Landesweit fehlen 150 Auszubildende – Kleine Betriebe sterben wegen Billigkonkurrenz aus

Bäcker suchen dringend Nachwuchs

Immer weniger Jugendliche wollen als Bäcker arbeiten. Foto: dpa

Wiesbaden. Die hessischen Bäcker suchen händeringend Nachwuchs. Aktuell fehlten rund 150 Bäcker- und Verkaufs-Azubis, sagte der Landesinnungsmeister des Bäckerinnungsverbands Hessen, Wolfgang Schäfer, in einem Gespräch mit der Nachrichtenagentur dpa.

Derzeit arbeiteten zwischen 1800 und 1900 Lehrlinge in hessischen Bäckereien. Die Zahl neu geschlossener Ausbildungsverträge sei im Ausbildungsjahr 2010/2011 zwischen 15 und 20 Prozent niedriger gewesen als im Jahr zuvor. Eine alternde Bevölkerung und die gute Konjunktur machen es für das Bäckerhandwerk zunehmend schwerer, Lehrlinge zu finden. Sie werden gebraucht: Obwohl die Zahl der Betriebe in den vergangenen zehn Jahren um rund ein Drittel gesunken sei, habe die Zahl der Bäckerei-Mitarbeiter leicht zugenommen, sagte Schäfer.

Er erklärt das so: „Kleinere Betriebe sterben weg, die bestehenden Betriebe werden größer.“ Den etwa 900 backenden Betrieben stünden in Hessen rund 3200 Verkaufsstellen gegenüber.

Ein Grund für das Verschwinden kleinerer Bäckereien ist nach Ansicht des Innungsmeisters auch die Verbreitung von Discountern. Sie verarbeiteten industriell gefertigte Teigringe, die teils aus Nordafrika oder Südamerika importiert würden, und hielten die Preise damit niedrig, sagte Schäfer.
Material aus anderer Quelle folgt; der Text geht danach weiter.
Lemma depth_child (s : string) (cs : list BookmarkTreeNode) (bs : list loc)
    (c : BookmarkTreeNode) :
  c ∈ cs -> S (depth c) <= depth (Node s cs bs).
Proof.
  cbn [depth]. induction cs as [|c' cs IH]; intros Hin; [inversion Hin|].
  cbn [fold_right]. apply elem_of_cons in Hin as [->|Hin]; [lia|].
  specialize (IH Hin). lia.
Qed.

Lemma depth_render (heap : loc -> BookmarkRecord.t) (n : BookmarkTreeNode) :
  forall d, Forall (fun line => d <= line_depth line <= d + depth n)
                   (_render_node heap n d).
Proof.
  induction n as [s cs bs IH] using tree_ind_all. intros d.
  cbn [_render_node]. apply Forall_app. split.
  - apply Forall_forall. intros line Hin.
    apply list_elem_of_In, in_flat_map in Hin as (folder & Hfolder & Hin).
    apply list_elem_of_In in Hfolder. rewrite (sorted_perm _ _) in Hfolder.
    apply list_elem_of_In, in_map_iff in Hfolder as (c & <- & Hc).
    apply list_elem_of_In in Hc.
    pose proof (depth_child s cs bs c Hc) as Hdepth.
    cbn [fst snd app] in Hin.
    destruct Hin as [<-|[<-|Hin]]; [cbn; lia|cbn; lia|].
    apply in_app_iff in Hin as [Hin|[<-|[]]]; [|cbn; lia].
    rewrite Forall_forall in IH. specialize (IH c Hc (S d)).
    rewrite Forall_forall in IH. apply list_elem_of_In in Hin.
    specialize (IH line Hin). lia.
  - apply Forall_forall. intros line Hin.
    apply list_elem_of_In, in_map_iff in Hin as (r & <- & _). cbn. lia.
Qed.

End Rendering.

(** X18: the bookmark file has one link for every bookmark of the tree, with
    the record's URL and its [title_after], or its [title_before] when that
    is empty; so the file [write_bookmark_html] writes for a list of records
    has exactly their links, each as often as the record is in the list. *)
Theorem render_writes_every_bookmark (D : nat) (heap : loc -> BookmarkRecord.t)
    (records : list loc) :
  (forall root depth,
     links (Render._render_node heap root depth)
     ≡ₚ map (fun r => link_of (heap r)) (all_bookmarks root))
  /\ links (Render._render_node heap (HtmlWriter.build_tree D heap records) 1)
     ≡ₚ map (fun r => link_of (heap r)) records
  /\ map fst (links (Render._render_node heap (HtmlWriter.build_tree D heap records) 1))
     ≡ₚ map (fun r => BookmarkRecord.url (heap r)) records.
Proof.
  assert (H : links (Render._render_node heap (HtmlWriter.build_tree D heap records) 1)
              ≡ₚ map (fun r => link_of (heap r)) records).
  { rewrite links_render. apply Permutation_map.
    unfold HtmlWriter.build_tree.
    assert (Hgen : forall root,
      all_bookmarks
        (fold_left (fun root record =>
                      HtmlWriter.place (HtmlWriter.folder_path D (heap record)) record root)
                   records root)
      ≡ₚ (all_bookmarks root ++ records)%list).
    { induction records as [|r records IH]; intros root; cbn [fold_left].
      - now rewrite app_nil_r.
      - rewrite IH, all_place. apply Permutation_middle. }
    now rewrite Hgen. }
  split; [intros root depth; apply links_render|]. split; [exact H|].
  rewrite (Permutation_map fst H), map_map. reflexivity.
Qed.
Im Kampf um die besten Fachkräfte wagt sich das Bäckerhandwerk auch an neue Medien und wirbt unter anderem beim Netzwerk Facebook. „Ich weiß, dass wir mehr Freunde haben als manche Dax-Unternehmen“, sagte der Bäcker. Interessierte können sich auch auf dem Internetportal back-dir-deine-zukunft.de informieren.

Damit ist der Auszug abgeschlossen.